From the current SGLT2is and GLP-1 agonists’ RCTs, it is evident that they exert their CV protective privilege through an entirely different pathway (Table 2). A fact that may call for future studies on the effect of combining those two agents, which may show superiority from a different perspective.

Table 2. Cardiovascular Benefits Upon Combining SGLT2i and the GLP-1 Agonists.

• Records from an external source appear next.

(** C22. Who gets past the guard of the API.  When [require_permission] returns a user, the
    request carried a bearer token whose signature is the SHA-256 digest of its body and
    the secret key; the body is a JSON object of type [access] that expires after the
    clock's second and names that user; the user's row exists, as it stands now, and one of
    its roles grants the permission. *)
Theorem guarded_request svc authz permission credentials s u s'
    (Hr : require_permission svc authz permission credentials s = (Ret u, s')) :
  ∃ token body claims v expires row, credentials = Some token ∧
    rsplit "."%char token = Some (body, sha256_hexdigest (body +:+ token_secret_key svc)) ∧
    json_loads body = Some (JDict claims) ∧
    has_type claims "access" = true ∧
    dict_get "exp" claims = Some v ∧ int_of v s = (Ret expires, s) ∧ instant s / 1000000 < expires ∧
    (∃ sub, dict_get "sub" claims = Some sub ∧ (parse_uuid (py_str sub) ≫= λ id, users s !! id) = Some row) ∧
    u = user_to_domain s row ∧ permitted u permission = true.
Proof.
  unfold require_permission in Hr. apply bind_inv in Hr as [(u1 & s1 & Eu & Hr)|(e & _ & [=])].
  apply bind_inv in Hr as [(ok & s2 & Ea & Hr)|(e & _ & [=])].
  destruct ok; [|done]. injection Hr as <- <-. apply authorize_true in Ea.
  unfold current_user in Eu. destruct credentials as [token|]; [|done].
  apply bind_inv in Eu as [(o & s3 & Eg & Hr)|(e & _ & [=])]. destruct o as [u2|]; [|done].
  injection Hr as <- <-. unfold get_current_user in Eg.
  apply bind_inv in Eg as [(o & s4 & Et & Hr)|(e & _ & [=])]. destruct o as [claims|]; [|done].
  unfold try_except, bind in Et.
  destruct (decode (token_secret_key svc) token s) as [[d|e] s5] eqn:Ed.
  2: { by destruct (isinstance e ValueError). }
  injection Et as -> <-. apply decode_Ret in Ed as (-> & body & v & exp & Hb & Hj & Hv & Hi & Hlt).
  destruct (has_type claims "access") eqn:Ht; [|done]. cbn [negb] in Hr.
  unfold subject, item in Hr. destruct (dict_get "sub" claims) as [sub|] eqn:Es; [|done].
  unfold bind, ret in Hr. destruct (parse_uuid (py_str sub)) as [id|] eqn:Eid; [|done].
  unfold Users.get, gets in Hr. injection Hr as Hu _.
  change (users (tick s)) with (users s) in Hu.
  destruct (users s !! id) as [row|] eqn:Erow; [|done]. cbn in Hu. injection Hu as <-.
  exists token, body, claims, v, exp, row. split_and!; try done.
  exists sub. split; [done|]. by rewrite Eid.
Qed.
End Guards.

(** ** Accounts *)

Section Accounts.
Context {HF : FloatRepr} {HP : Pbkdf2} {HD : Digest} {HX : HexDigest HD}.

Lemma filter_perm {A} (p : A → bool) l l' : l ≡ₚ l' → List.filter p l ≡ₚ List.filter p l'.
Proof.
  induction 1 as [|x l l' H IH|x y l|l l' l'' H1 IH1 H2 IH2]; cbn.
  - done.
  - destruct (p x); by rewrite IH.
  - destruct (p x), (p y); done || by constructor.
  - by rewrite IH1.
Qed.

Lemma rows_with_insert {A} (p : A → bool) (t : gmap UUID A) id x : t !! id = None →
  rows_with p (<[id := x]> t) ≡ₚ (if p x then [x] else []) ++ rows_with p t.
Proof.
  intros Hn. unfold rows_with.
  rewrite (filter_perm p _ (x :: map snd (map_to_list t))) by by rewrite map_to_list_insert.
  cbn. by destruct (p x).
Qed.

Lemma singleton_row {A} (p : A → bool) (t : gmap UUID A) id x :
  t !! id = None → rows_with p t = [] → p x = true → rows_with p (<[id := x]> t) = [x].
Proof.
  intros Hn Hr Hx. apply Permutation_singleton_r. by rewrite rows_with_insert, Hr, Hx.
Qed.

Lemma to_hex_digits b : str_all (λ c, is_not_none (hex_value c)) (to_hex b) = true.
Proof.
  induction b as [|c b IH]; [done|]. cbn [to_hex str_all].
  assert (Ascii.N_of_ascii c < 256)%N as Hc by apply Ascii.N_ascii_bounded.
  destruct (hex_value_digit (Ascii.N_of_ascii c / 16)) as (-> & _); [apply N.Div0.div_lt_upper_bound; lia|].
  destruct (hex_value_digit (Ascii.N_of_ascii c mod 16)) as (-> & _); [apply N.mod_lt; lia|]. exact IH.
Qed.

Lemma to_hex_eqb a b : (to_hex a ≟ to_hex b) = (a ≟ b).
Proof.
  destruct (a ≟ b) eqn:E; pybool; [by subst|]. intros H. apply E.
  assert (Some a = Some b) as [=]; [|done]. by rewrite <- !to_hex_from_hex, H.
Qed.

(** The stored hash of a password verifies that password, and no password with another key. *)
Lemma verify_hashed n password other s hash s1 :
  hash_password n password s = (Ret hash, s1) →
  ∃ salt, ∀ s2, verify_password other hash s2 =
    (Ret (pbkdf2_sha256 other salt n ≟ pbkdf2_sha256 password salt n), s2).
Proof.
  unfold hash_password. intros [(salt & s3 & _ & H)|(e & _ & [=])]%bind_inv.
  unfold derive at 1 in H. destruct (n <? 1) eqn:E1; [done|].
  destruct (2147483647 <? n) eqn:E2; [done|].
  exists salt. intros s2.
  set (d := [("alg", JStr "pbkdf2_sha256"); ("iterations", JInt n); ("salt", JStr (to_hex salt));
     ("hash", JStr (to_hex (pbkdf2_sha256 password salt n)))]).
  assert (hash = json_dumps " " (λ items, items) (JDict d)) as -> by by injection H.
  destruct (json_roundtrip " " eq_refl (λ items, items) (λ items, Permutation_refl items)
    (JDict d) eq_refl) as (j & E & Hs).
  unfold verify_password, loads. rewrite E. clear E.
  assert (∃ d', j = JDict d') as [d' ->] by (inversion Hs; subst; by eexists).
  unfold item, bind, ret. cbn beta iota zeta.
  rewrite (same_items_str_get _ _ "salt" _ Hs eq_refl). cbn beta iota zeta.
  rewrite to_hex_from_hex. cbn beta iota zeta.
  rewrite (same_items_int_get _ _ "iterations" _ Hs eq_refl). unfold derive, ret. cbn beta iota zeta.
  rewrite E1, E2. cbn beta iota zeta.
  rewrite (same_items_str_get _ _ "hash" _ Hs eq_refl). cbn beta iota zeta.
  rewrite compare_digest_ascii by apply hex_ascii, to_hex_digits. by rewrite to_hex_eqb.
Qed.

Lemma create_inserts name mail hash new_roles s u s' :
  Users.create name mail hash new_roles s = (Ret u, s') →
  ∃ old row, old !! us_id row = None ∧ users s' = <[us_id row := row]> old ∧
    rows_with (λ v, us_username v ≟ name) old = [] ∧
    us_username row = name ∧ us_password_hash row = hash ∧ us_is_active row = true ∧
    u = user_to_domain s' row.
Proof.
  unfold Users.create. intros [(related & sa & _ & H)|(e & _ & [=])]%bind_inv.
  apply bind_inv in H as [(id & sb & _ & H)|(e & _ & [=])]. cbv zeta in H.
  set (row := {| us_id := id; us_username := name; us_email := mail; us_password_hash := hash;
                 us_is_active := true; us_role_ids := map fst related |}) in H.
  unfold bind at 1, gets at 1 in H. destruct (Users.insertable row (omap snd related) sb) eqn:Ei; [|done].
  cbn [negb] in H. unfold bind, modify, gets in H.
  assert (u = user_to_domain s' row ∧ s' = set_users (<[id := row]> (users sb))
    (set_roles (fold_left (λ t r, <[ar_id r := r]> t) (omap snd related) (roles sb)) sb)) as [-> ->]
    by (injection H as <- <-; done).
  exists (users sb), row. unfold Users.insertable in Ei. rewrite !andb_true_iff in Ei.
  destruct Ei as [[[[[Hid Hn] _] _] _] _]. split_and!; try done.
  - cbn [us_id row] in Hid |- *. by destruct (users sb !! id).
  - destruct (rows_with _ (users sb)) eqn:E in Hn; [|done].
    destruct (rows_with (λ v, us_username v ≟ name) (users sb)) as [|v l] eqn:E'; [done|].
    assert (v ∈ rows_with (λ v, us_username v ≟ name) (users sb)) as Hv by (rewrite E'; by left).
    apply rows_with_elem in Hv as [Hv1 Hv2].
    assert (v ∈ rows_with (λ v, (us_username v ≟ us_username row) || (us_email v ≟ us_email row)) (users sb)) as Hin.
    { apply rows_with_elem. split; [|done]. cbn [us_username row]. by rewrite Hv1. }
    rewrite E in Hin. by apply elem_of_nil in Hin.
Qed.

Lemma audit_event_users event_type subject actor metadata s r s' :
  AuditEvents.create event_type subject actor metadata s = (r, s') → users s' = users s.
Proof. by intros [= _ <-]. Qed.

Clinical variable SGLT2i GLP-1 agonists CV risk improvement with combination SGLT2i and GLP-1 agonists
3-point MACE Reduced Reduced ++++
BP Reduced Reduced ++++
Heart rate Neutral Increased +/-
Fasting plasma glucose Reduced Reduced/neutral ++
Postprandial plasma glucose Reduced Reduced ++++
Dyslipidemia Increased/reduced Reduced ++
Insulin resistance Reduced Reduced +++
Systemic inflammation Reduced Reduced ++++
Vascular elasticity Improved Improved ++++
Heart muscle hypertrophy Reduced Reduced ++
Diuresis Increased Increased/neutral +++
Proteinuria Reduced Reduced +++
Hypermagnesemia Increased Neutral ++
Hyperketonemia Increased Neutral ++
CV effect appreciation Started after 12 weeks only Started at 12 months Exert much more CV benefit at a more prolonged and sustained timeline

Conclusions in SGLT2is and GLP-1 Agonists Combination

Having mentioned the extraordinary CV effect of SGLT2i and GLP-1 agonists, and the time difference in attaining the CV benefits, the question that arises is that why should not the SGLT2i and the GLP-1 agonists be the favored second and third antidiabetic options over all other conventional agents. The argument that all current CVOT had a vast majority of high CV risk patients will be answered, when DECLARE study is out by 2019, which assesses both primary and secondary prevention effect of dapagliflozin [17]. However, the primary subset of CANVA cohort is a preliminary answer to that question. Yet, some guidelines like American Diabetes Association clinical guidelines suggested the use of the SGLT2i (empagliflozin and canagliflozin) and the GLP-1 agonists (liraglutide) as the second line in case there is a history of CV insult, secondary prevention [95]. Moreover, adverse effects of SGLT2i are mostly minor and treatable (with exception of amputation in case of canagliflozin). Putting all of these facts together, we do not see any justification for not using those agents very early in the T2DM treatment paradigm.